*** RECORDS FOR THE TASK ***
(** * provider-litellm: the Key controller

    A shallow embedding of [internal/controller/key/key.go] and of the API
    types of [apis/key/v1alpha1/key_types.go], followed by the properties of
    the connector and of the external client.

    Go values are modelled as follows.
    - [string] is a byte string; [[]byte] is a list of bytes.
    - [float64] is an IEEE-754 value class ([spec_float]): zero, infinity,
      NaN or a finite number.
    - A Go [error] result is [option error]: [None] is [nil].
    - A nil-able slice or map is an [option]: [None] is [nil].
    - Several results are returned as a tuple, as Go does, so that the value
      returned next to a non-nil error is visible.
    - A method with a pointer receiver or argument returns the new contents
      of the pointee next to its results.
    - Calls that leave the process (the Kubernetes API, HTTP, standard output)
      are threaded through an explicit state that also keeps a log of them. *)

From Stdlib Require Import ZArith List String Ascii.
From Stdlib Require Strings.Byte.
From Stdlib Require Import Floats.SpecFloat.
From stdpp Require Import base gmap strings list.

Local Open Scope string_scope.

(** ** Go built-in types *)

Definition bytes : Type := list Byte.byte.

Definition float64 : Type := spec_float.

(** The conversion [[]byte(s)]. *)
Definition bytes_of_string (s : string) : bytes := list_byte_of_string s.

(** ** github.com/pkg/errors *)

Module errors.

(** An error is either created from a message or wraps a cause with a
    message.  Errors of other libraries are values of this type too; only
    their text matters here. *)
Inductive error : Type :=
| New (msg : string)
| Wrap (cause : error) (msg : string).

(** The [Error()] method: a wrapped error prints its message, a colon and
    the text of its cause. *)
Fixpoint Error (e : error) : string :=
  match e with
  | New msg => msg
  | Wrap cause msg => msg +:+ ": " +:+ Error cause
  end.

End errors.

Abbreviation error := errors.error.

(** ** math *)

Module math.

Definition IsNaN (f : float64) : bool :=
  match f with
  | S754_nan => true
  | _ => false
  end.

(** [IsInf(f, 0)]: either infinity. *)
Definition IsInf (f : float64) : bool :=
  match f with
  | S754_infinity _ => true
  | _ => false
  end.

End math.

(** ** time and k8s.io/apimachinery/pkg/apis/meta/v1 *)

Module time.

Module Time.
Record t : Type := mk { UnixNano : Z }.
End Time.

End time.

Module metav1.

Module Time.
Record t : Type := mk { Time : time.Time.t }.
End Time.

Module TypeMeta.
Record t : Type := mk { Kind : string; APIVersion : string }.
End TypeMeta.

Module ObjectMeta.
Record t : Type := mk {
  Name : string;
  Annotations : option (gmap string string);
  Finalizers : list string;
  DeletionTimestamp : option Time.t
}.
End ObjectMeta.

End metav1.

(** ** github.com/crossplane/crossplane-runtime/apis/common/v1 *)

Module xpv1.

Module Reference.
Record t : Type := mk { Name : string }.
End Reference.

(** The provider configuration reference is defaulted by the API server, so
    a stored record always carries one. *)
Module ResourceSpec.
Record t : Type := mk { ProviderConfigReference : Reference.t }.
End ResourceSpec.

Module Condition.
Record t : Type := mk {
  Type_ : string;
  Status : string;
  Reason : string;
  LastTransitionTime : metav1.Time.t
}.
End Condition.

Module ResourceStatus.
Record t : Type := mk { Conditions : list Condition.t }.
End ResourceStatus.

Definition CredentialsSource : Type := string.

Module CommonCredentialSelectors.
Record t : Type := mk {
  Fs : option string;
  Env : option string;
  SecretRef : option (string * string * string)
}.
End CommonCredentialSelectors.

End xpv1.

(** ** apis/key/v1alpha1 *)

Module v1alpha1.

(** KeyParameters are the configurable fields of a Key. *)
Module KeyParameters.
Record t : Type := mk {
  Duration : string;
  KeyAlias : string;
  Key : string;
  TeamID : string;
  UserID : string;
  Models : option (list string);
  MaxBudget : float64;
  BudgetDuration : string;
  Metadata : option (gmap string string)
}.
End KeyParameters.

(** KeyObservation are the observable fields of a Key. *)
Module KeyObservation.
Record t : Type := mk {
  Key : string;
  Expires : metav1.Time.t;
  UserID : string;
  Status : string
}.
End KeyObservation.

Module KeySpec.
Record t : Type := mk {
  ResourceSpec : xpv1.ResourceSpec.t;
  ForProvider : KeyParameters.t
}.
End KeySpec.

Module KeyStatus.
Record t : Type := mk {
  ResourceStatus : xpv1.ResourceStatus.t;
  AtProvider : KeyObservation.t
}.
End KeyStatus.

Module Key.
Record t : Type := mk {
  TypeMeta : metav1.TypeMeta.t;
  ObjectMeta : metav1.ObjectMeta.t;
  Spec : KeySpec.t;
  Status : KeyStatus.t
}.
End Key.

(** The Team kind, the other managed kind of the provider. *)
Module TeamParameters.
Record t : Type := mk { ConfigurableField : string }.
End TeamParameters.

Module TeamObservation.
Record t : Type := mk { ObservableField : string }.
End TeamObservation.

Module TeamSpec.
Record t : Type := mk {
  ResourceSpec : xpv1.ResourceSpec.t;
  ForProvider : TeamParameters.t
}.
End TeamSpec.

Module TeamStatus.
Record t : Type := mk {
  ResourceStatus : xpv1.ResourceStatus.t;
  AtProvider : TeamObservation.t
}.
End TeamStatus.

Module Team.
Record t : Type := mk {
  TypeMeta : metav1.TypeMeta.t;
  ObjectMeta : metav1.ObjectMeta.t;
  Spec : TeamSpec.t;
  Status : TeamStatus.t
}.
End Team.

(** Modelled from the spec: the generated accessor of
    [spec.providerConfigRef], the reference from a record to its
    ProviderConfig. *)
Definition GetProviderConfigReference (cr : Key.t) : xpv1.Reference.t :=
  xpv1.ResourceSpec.ProviderConfigReference (KeySpec.ResourceSpec (Key.Spec cr)).

(** The assignments [cr.Status.AtProvider.F = v], one per field. *)
Definition with_AtProvider (f : KeyObservation.t -> KeyObservation.t) (cr : Key.t) : Key.t :=
  Key.mk (Key.TypeMeta cr) (Key.ObjectMeta cr) (Key.Spec cr)
    (KeyStatus.mk (KeyStatus.ResourceStatus (Key.Status cr))
       (f (KeyStatus.AtProvider (Key.Status cr)))).

Definition set_Key (v : string) (o : KeyObservation.t) : KeyObservation.t :=
  KeyObservation.mk v (KeyObservation.Expires o) (KeyObservation.UserID o) (KeyObservation.Status o).

Definition set_Expires (v : metav1.Time.t) (o : KeyObservation.t) : KeyObservation.t :=
  KeyObservation.mk (KeyObservation.Key o) v (KeyObservation.UserID o) (KeyObservation.Status o).

Definition set_UserID (v : string) (o : KeyObservation.t) : KeyObservation.t :=
  KeyObservation.mk (KeyObservation.Key o) (KeyObservation.Expires o) v (KeyObservation.Status o).

Definition set_Status (v : string) (o : KeyObservation.t) : KeyObservation.t :=
  KeyObservation.mk (KeyObservation.Key o) (KeyObservation.Expires o) (KeyObservation.UserID o) v.

End v1alpha1.

(** ** apis/v1alpha1: the provider configuration *)

Module apisv1alpha1.

(** Modelled from the spec: the ProviderConfig type, declared in the package
    [apis/v1alpha1].  It is the connection level configuration shared by
    many records: an API base address and a credential source reference.
    [Connect] reads exactly these fields. *)
Module ProviderCredentials.
Record t : Type := mk {
  Source : xpv1.CredentialsSource;
  CommonCredentialSelectors : xpv1.CommonCredentialSelectors.t
}.
End ProviderCredentials.

Module ProviderConfigSpec.
Record t : Type := mk {
  Credentials : ProviderCredentials.t;
  APIBase : string
}.
End ProviderConfigSpec.

Module ProviderConfig.
Record t : Type := mk {
  ObjectMeta : metav1.ObjectMeta.t;
  Spec : ProviderConfigSpec.t
}.
End ProviderConfig.

End apisv1alpha1.

(** ** github.com/crossplane/crossplane-runtime/pkg/resource and
       pkg/reconciler/managed *)

Module resource.

(** The [Managed] interface, inhabited by (non-nil) pointers to the two
    managed kinds of this provider.  The type assertion of [mg] to a pointer
    to [v1alpha1.Key] is a match on the constructor. *)
Inductive Managed : Type :=
| Managed_Key (cr : v1alpha1.Key.t)
| Managed_Team (cr : v1alpha1.Team.t).

End resource.

Module managed.

(** A nil map is [None]; the literal [ConnectionDetails{}] is [Some ∅]. *)
Definition ConnectionDetails : Type := option (gmap string bytes).

Module ExternalObservation.
Record t : Type := mk {
  ResourceExists : bool;
  ResourceUpToDate : bool;
  ResourceLateInitialized : bool;
  ConnectionDetails : managed.ConnectionDetails
}.
Definition zero : t := mk false false false None.
End ExternalObservation.

Module ExternalCreation.
Record t : Type := mk { ConnectionDetails : managed.ConnectionDetails }.
Definition zero : t := mk None.
End ExternalCreation.

Module ExternalUpdate.
Record t : Type := mk { ConnectionDetails : managed.ConnectionDetails }.
Definition zero : t := mk None.
End ExternalUpdate.

End managed.

(** ** net/http: requests and responses *)

Module http.

Module Request.
Record t : Type := mk {
  Method : string;
  URL : string;
  Header : gmap string (list string);
  Body : bytes
}.
End Request.

Module Response.
Record t : Type := mk { StatusCode : Z; Body : bytes }.
End Response.

(** [&http.Client{}]: the default client, without configuration. *)
Module Client.
Record t : Type := mk { }.
End Client.

(** [req.Header.Set(key, value)] replaces the values stored under [key].  The
    two keys used by the controller are already in canonical form. *)
Definition Header_Set (req : Request.t) (key value : string) : Request.t :=
  Request.mk (Request.Method req) (Request.URL req)
    (<[key := [value]]> (Request.Header req)) (Request.Body req).

End http.

(** ** The struct decoded from the response of [/key/generate] *)

Module keyResponse.
Record t : Type := mk {
  Key : string;
  Expires : time.Time.t;
  UserID : string;
  Status : string
}.
End keyResponse.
*** End of RECORDS FOR THE TASK ***
Your answer should be the lines above, from the line containing "End TeamSpec." up to and including the line containing "KeyObservation.mk (KeyObservation.Key o) v", reproduced exactly and with nothing else.

End TeamSpec.

Module TeamStatus.
Record t : Type := mk {
  ResourceStatus : xpv1.ResourceStatus.t;
  AtProvider : TeamObservation.t
}.
End TeamStatus.

Module Team.
Record t : Type := mk {
  TypeMeta : metav1.TypeMeta.t;
  ObjectMeta : metav1.ObjectMeta.t;
  Spec : TeamSpec.t;
  Status : TeamStatus.t
}.
End Team.

(** Modelled from the spec: the generated accessor of
    [spec.providerConfigRef], the reference from a record to its
    ProviderConfig. *)
Definition GetProviderConfigReference (cr : Key.t) : xpv1.Reference.t :=
  xpv1.ResourceSpec.ProviderConfigReference (KeySpec.ResourceSpec (Key.Spec cr)).

(** The assignments [cr.Status.AtProvider.F = v], one per field. *)
Definition with_AtProvider (f : KeyObservation.t -> KeyObservation.t) (cr : Key.t) : Key.t :=
  Key.mk (Key.TypeMeta cr) (Key.ObjectMeta cr) (Key.Spec cr)
    (KeyStatus.mk (KeyStatus.ResourceStatus (Key.Status cr))
       (f (KeyStatus.AtProvider (Key.Status cr)))).

Definition set_Key (v : string) (o : KeyObservation.t) : KeyObservation.t :=
  KeyObservation.mk v (KeyObservation.Expires o) (KeyObservation.UserID o) (KeyObservation.Status o).

Definition set_Expires (v : metav1.Time.t) (o : KeyObservation.t) : KeyObservation.t :=
  KeyObservation.mk (KeyObservation.Key o) v (KeyObservation.UserID o) (KeyObservation.Status o).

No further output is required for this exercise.